The Cathedral was built at the end of the 19th century on the land that had been a school of the same name since 1737. It was completed in Baghdad in 1871 after five years of work and was built for the Latin community in the city. During World War I, the Cathedral was turned into a hospital by the Ottomans but after Ottoman defeat, the cathedral returned to a place of worship and was renovated in 1923. During World War II, Polish troops stationed in Baghdad in 1942 and 1943 celebrated Divine Liturgy in the cathedral along with the bishops. One of these bishops, Bishop Joseph Gaolina, has a bronze statue dedicated to him inside the cathedral.

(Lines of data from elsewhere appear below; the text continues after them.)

(* ===== verification/TmpFs.v ===== *)
(** * TmpFs: the in-memory file system

    [vcore/src/vfs/tmpfs.rs].  The world is the tree behind [root: Mutex<Node>];
    a file handle keeps its own copy of the data and writes it back through its
    path.  A [&mut Node] obtained by walking a path is a state transformer run
    at that path ([with_node]). *)
From Stdlib Require Import ZArith Lia Sorted.
From stdpp Require Import base numbers option list sets.
From S2P Require Import Prelude VfsTypes Path BTree.

Inductive Node :=
| NodeFile (data : bytes)
| NodeDirectory (entries : list (rstr * Node)).

Definition as_dir (n : Node) : option (list (rstr * Node)) :=
  match n with NodeDirectory entries => Some entries | _ => None end.

Definition as_file (n : Node) : option bytes :=
  match n with NodeFile data => Some data | _ => None end.

Definition file_type (n : Node) : FileType :=
  match n with NodeFile _ => File | NodeDirectory _ => Directory end.

Definition node_size (n : Node) : Z :=
  match n with NodeFile data => zlen data | NodeDirectory entries => zlen entries end.

Definition TmpFs_new : Node := NodeDirectory [].

Abbreviation TM := (M Node VfsError).

(** ** Walking the tree *)
Fixpoint navigate (root : Node) (parts : list rstr) : outcome VfsError Node :=
  match parts with
  | [] => Ok root
  | part :: parts' =>
      match as_dir root with
      | None => Err NotADirectory
      | Some entries =>
          match bt_get part entries with
          | None => Err NotFound
          | Some child => navigate child parts'
          end
      end
  end.

(** [navigate_mut(root, parts)?] followed by the use [k] of the reference. *)
Fixpoint with_node {A} (parts : list rstr) (k : TM A) : TM A :=
  match parts with
  | [] => k
  | part :: parts' => fun root =>
      match root with
      | NodeFile _ => (Err NotADirectory, root)
      | NodeDirectory entries =>
          match bt_get part entries with
          | None => (Err NotFound, root)
          | Some child =>
              let (o, child') := with_node parts' k child in
              (o, NodeDirectory (bt_insert part child' entries))
          end
      end
  end.

(** [navigate_to_parent(root, parts)?], with the use [k] of the pair it returns. *)
Definition with_parent {A} (parts : list rstr) (k : rstr -> TM A) : TM A :=
  match last parts with
  | None => fail InvalidPath
  | Some name => with_node (removelast parts) (k name)
  end.

(** [parent.as_dir_mut().ok_or(NotADirectory)?] and the use of the map. *)
Definition with_dir {A} (k : list (rstr * Node) -> outcome VfsError A * list (rstr * Node)) : TM A :=
  fun node =>
    match node with
    | NodeDirectory entries => let (o, entries') := k entries in (o, NodeDirectory entries')
    | NodeFile _ => (Err NotADirectory, node)
    end.

Record TmpFileHandle := mkTmpHandle {
  th_data : bytes;
  th_position : Z;
  th_path : rstr;
  th_flags : OpenFlags.t
}.

(** ** [impl Filesystem for TmpFs] *)
Definition tmp_open (path : rstr) (flags : OpenFlags.t) : TM TmpFileHandle :=
  let parts := path_parts path in
  if decide (parts = []) then fail IsADirectory
  else
    root ← get;
    match navigate root parts with
    | Ok node =>
        match node with
        | NodeDirectory _ => fail IsADirectory
        | NodeFile data =>
            let data := if OpenFlags.contains flags OpenFlags.O_TRUNC then [] else data in
            let position := if OpenFlags.contains flags OpenFlags.O_APPEND then zlen data else 0 in
            mret (mkTmpHandle data position path flags)
        end
    | Err NotFound =>
        if OpenFlags.contains flags OpenFlags.O_CREAT then
          with_parent parts (fun name => with_dir (fun dir => (Ok tt, bt_insert name (NodeFile []) dir))) ;;
          mret (mkTmpHandle [] 0 path flags)
        else fail NotFound
    | Err e => fail e
    | Panic => panic
    | Hang => hang
    end.

Definition tmp_mkdir (path : rstr) : TM unit :=
  let parts := path_parts path in
  if decide (parts = []) then fail AlreadyExists
  else with_parent parts (fun name => with_dir (fun dir =>
    if bt_contains_key name dir then (Err AlreadyExists, dir)
    else (Ok tt, bt_insert name (NodeDirectory []) dir))).

Definition tmp_remove (path : rstr) : TM unit :=
  let parts := path_parts path in
  if decide (parts = []) then fail PermissionDenied
  else with_parent parts (fun name => with_dir (fun dir =>
    match bt_get name dir with
    | Some (NodeFile _) => (Ok tt, bt_remove name dir)
    | Some (NodeDirectory _) => (Err IsADirectory, dir)
    | None => (Err NotFound, dir)
    end)).
Lemma release_pages_spec l a :
  pmm_wf a -> NoDup l -> (forall p, p ∈ l -> 0 <= p < total_pages a /\ page_used a p = true) ->
  exists a', for_each l (fun page => clear_bit page ;; add_free 1) a = (Ok tt, a') /\
    pmm_wf a' /\ same_dims a a' /\
    forall q, 0 <= q -> page_used a' q = true <-> page_used a q = true /\ q ∉ l.
Proof.
  intros Hwf Hnd. revert a Hwf. induction Hnd as [|p l Hp Hnd IH]; intros a Hwf Hl.
  - exists a. split_and!; try done. intros q Hq. split; [|tauto].
    intros Hu. split; [done|]. by intros Hin%elem_of_nil.
  - destruct (Hl p ltac:(left)) as [Hpr Hpu].
    destruct (release_spec a p Hwf Hpr Hpu) as (a1 & Hr & Hwf1 & [Ht1 Hz1] & Hus1 & Hf1 & Hb1).
    destruct (IH a1 Hwf1) as (a2 & Hrun & Hwf2 & [Ht2 Hz2] & Hb2).
    { intros q Hq. destruct (Hl q ltac:(by right)) as [Hqr Hqu]. rewrite Ht1. split; [done|].
      rewrite Hb1 by lia. destruct (Z.eqb_spec q p); [congruence|done]. }
    exists a2. cbn [for_each]. rewrite (bind_ok _ _ _ _ _ Hr). split_and!; [done|done|split; congruence|].
    intros q Hq. rewrite Hb2, Hb1, not_elem_of_cons by lia.
    destruct (Z.eqb_spec q p); [naive_solver|tauto].
Qed.

Lemma release_entry_spec a e :
  pmm_wf a -> 0 <= e_base e -> 0 <= e_length e -> e_base e + e_length e < 2 ^ 62 ->
  (e_usable e = true -> forall p, page_inside e p -> 0 <= p < total_pages a /\ page_used a p = true) ->
  exists a', release_entry e a = (Ok tt, a') /\ pmm_wf a' /\ same_dims a a' /\
    forall q, 0 <= q -> page_used a' q = true <->
      page_used a q = true /\ ~ (e_usable e = true /\ page_inside e q).
Proof.
  intros Hwf Hb0 Hl0 Hbl Hall. unfold release_entry. destruct (e_usable e) eqn:He.
  - destruct (release_pages_spec (entry_pages e) a Hwf) as (a' & Hr & Hwf' & Ht & Hb).
    { apply NoDup_seqZ. }
    { intros p Hp. apply Hall; [done|]. by apply entry_pages_inside. }
    exists a'. split_and!; try done. intros q Hq. rewrite Hb, entry_pages_inside by done. tauto.
  - exists a. split_and!; try done. intros q Hq. naive_solver.
Qed.

Lemma release_all_spec memmap a :
  memmap_ok memmap -> pmm_wf a ->
  (forall e p, e ∈ memmap -> e_usable e = true -> page_inside e p ->
     0 <= p < total_pages a /\ page_used a p = true) ->
  exists a', for_each memmap release_entry a = (Ok tt, a') /\ pmm_wf a' /\ same_dims a a' /\
    forall q, 0 <= q -> page_used a' q = true <->
      page_used a q = true /\ ~ exists e, e ∈ memmap /\ e_usable e = true /\ page_inside e q.
Proof.
  intros [Hr Hd]. revert a. induction Hr as [|e l (H1 & H2 & H3) Hr IH]; intros a Hwf Hall.
  - exists a. split_and!; try done. intros q Hq. split; [|tauto]. intros Hu. split; [done|].
    intros (e & Hin & _). by apply elem_of_nil in Hin.
  - destruct (release_entry_spec a e Hwf H1 H2 H3) as (a1 & Hr1 & Hwf1 & [Ht1 Hz1] & Hb1).
    { intros He p Hp. by apply (Hall e); [left|..]. }
    destruct (IH) with (a := a1) as (a2 & Hr2 & Hwf2 & [Ht2 Hz2] & Hb2); [| done | |].
    { intros i j x x' Hij Hi Hj. apply (Hd (S i) (S j)); auto. }
    { intros e' p Hin He' Hp. destruct (Hall e' p) as [Hp1 Hp2]; [by right|done..|].
      rewrite Ht1. split; [done|]. apply Hb1; [lia|]. split; [done|]. intros [He Hpe].
      apply list_elem_of_lookup in Hin as [j Hj].
      destruct (Hd 0%nat (S j) e e') as [Ho|Ho]; auto; unfold page_inside, PAGE_SIZE in *; lia. }
    exists a2. cbn [for_each]. rewrite (bind_ok _ _ _ _ _ Hr1).
    split_and!; [done|done|split; congruence|]. intros q Hq. rewrite Hb2, Hb1 by done.
    split.
    + intros [[Hu Hne] Hno]. split; [done|]. intros (e' & [->|Hin]%elem_of_cons & He' & Hp'); [tauto|].
      apply Hno. eauto.
    + intros [Hu Hno]. split; [split; [done|]|].
      * intros [He Hpe]. apply Hno. exists e. split; [left|done].
      * intros (e' & Hin & He'). apply Hno. exists e'. split; [by right|done].
Qed.
(* ===== verification/VmmFacts.v ===== *)
(** * VmmFacts: what an address space holds

    The promises of the [x86_64] crate the kernel relies on ([PagingLaws]), and the
    operations of an address space as operations on the bytes it maps.  [spaces n st L]:
    each address space of [L], a root with the bytes it maps in the lower half, is in
    memory, what it uses is not free, what it owns nobody else uses, the tables of the
    kernel included, and [n] frames are free. *)
From Stdlib Require Import ZArith Lia.
From stdpp Require Import base numbers option list.
From S2P Require Import Prelude Memory Pmm Vmm.

(** ** Runs of the page allocator *)
Inductive allocs : BitmapAllocator -> list Z -> BitmapAllocator -> Prop :=
| allocs_nil a : allocs a [] a
| allocs_cons a f a1 l a2 : alloc_page a = (Ok (Some f), a1) -> allocs a1 l a2 -> allocs a (f :: l) a2.

(** The allocator will not hand out the frame at [f]. *)
Definition taken (a : BitmapAllocator) (f : Z) : Prop :=
  total_pages a <= f / PAGE_SIZE \/ page_used a (f / PAGE_SIZE) = true.

Lemma alloc_step a f a1 : pmm_wf a -> alloc_page a = (Ok (Some f), a1) ->
  pmm_wf a1 /\ total_pages a1 = total_pages a /\ free_pages a1 = free_pages a - 1
  /\ 0 <= f < total_pages a * PAGE_SIZE /\ f mod PAGE_SIZE = 0 /\ ~ taken a f /\ taken a1 f
  /\ forall g, 0 <= g -> taken a g -> taken a1 g.
Proof.
  intros Hwf Hr. destruct (alloc_cases a Hwf) as [(p & a' & Hp & Hu & _ & Hfl & Hrun)|[Hrun _]]; [|congruence].
  rewrite Hr in Hrun. injection Hrun as -> ->. destruct Hfl as (Hwf' & [Ht _] & _ & Hf & Hb). cbn in Hf.
  assert (p * PAGE_SIZE / PAGE_SIZE = p) as Hdiv by (unfold PAGE_SIZE; apply Z.div_mul; lia).
  split_and!; try done; unfold taken; rewrite ?Hdiv.
  - unfold PAGE_SIZE. lia.
  - unfold PAGE_SIZE. lia.
  - unfold PAGE_SIZE. apply Z.mod_mul. lia.
  - rewrite Hu. intros [|]; [lia|done].
  - right. rewrite Hb by lia. by rewrite Z.eqb_refl.
  - intros g Hg Hgt. assert (0 <= g / PAGE_SIZE) by (apply Z.div_pos; unfold PAGE_SIZE; lia).
    rewrite Ht, Hb by done. destruct Hgt as [|Hgt]; [by left|right]. rewrite Hgt. by destruct (_ =? _).
Qed.

Lemma allocs_spec a l a' : pmm_wf a -> allocs a l a' ->
  pmm_wf a' /\ total_pages a' = total_pages a /\ free_pages a' = free_pages a - zlen l
  /\ (forall g, 0 <= g -> taken a g -> taken a' g)
  /\ (forall f, f ∈ l -> 0 <= f < total_pages a * PAGE_SIZE /\ f mod PAGE_SIZE = 0 /\ ~ taken a f /\ taken a' f).
Proof.
  intros Hwf Ha. induction Ha as [a|a f a1 l a2 Hs Ha IH].
  - split_and!; try done; [unfold zlen; simpl; lia|]. intros f Hf. by apply elem_of_nil in Hf.
  - destruct (alloc_step a f a1 Hwf Hs) as (Hwf1 & Ht1 & Hf1 & Hr & Hm & Hn & Hk & Hmono).
    destruct (IH Hwf1) as (Hwf2 & Ht2 & Hf2 & Hmono2 & Hl). split_and!; try done.
    + congruence.
    + unfold zlen in *. cbn [length]. lia.
    + intros g Hg Hgt. by apply Hmono2, Hmono.
    + intros g [->|Hg]%elem_of_cons.
      * split_and!; try done; [lia..|]. apply Hmono2; [lia|done].
      * destruct (Hl g Hg) as (Hg0 & Hg1 & Hg2 & Hg3). rewrite Ht1 in Hg0. split_and!; try done; [lia..|].
        intros Hgt. apply Hg2, Hmono; [lia|done].
Qed.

In recent years, the cathedral is suffering from neglect due to government oversight and is in dire need of restoration. The paint of the exterior and dome are worn out and require extensive restoration, and the exterior joints must be treated to ensure the roof is waterproof. It has also been suffering from inconvenience due to the Shorja market it is surrounded by and the exodus of Christians from the areas that surround the Church to more modern neighborhoods in the city. Despite this, the cathedral remains one of the most important landmarks for Christians living in the old Christian quarter of Baghdad.

== Architecture ==
The cathedral is built in Iraqi architecture and uses traditional bricks that were used in Iraq to build structures, including both mosques and churches. The walls of the cathedral are 4 meters thick in order to keep warmth during winter and keep cool in the summer and its level of the foundations are slightly below street level due to subsidence of the ground. All the doors and windows are of the building are embowed, representing an Abbasid-inspired architecture. The building is topped with a 32 meters hemispherical dome with a circular cylinder and windows at the level of the church wing and at the top is a cross. The churchyard contains a graveyard that includes the tombs of the Carmelite fathers, the founders of the Church, as well as graves of monks and nuns. The tomb of Anastase-Marie al-Karmali is also located here.

==See also==
- Christianity in Iraq
- Roman Catholicism in Iraq
- St. Joseph's Cathedral (disambiguation)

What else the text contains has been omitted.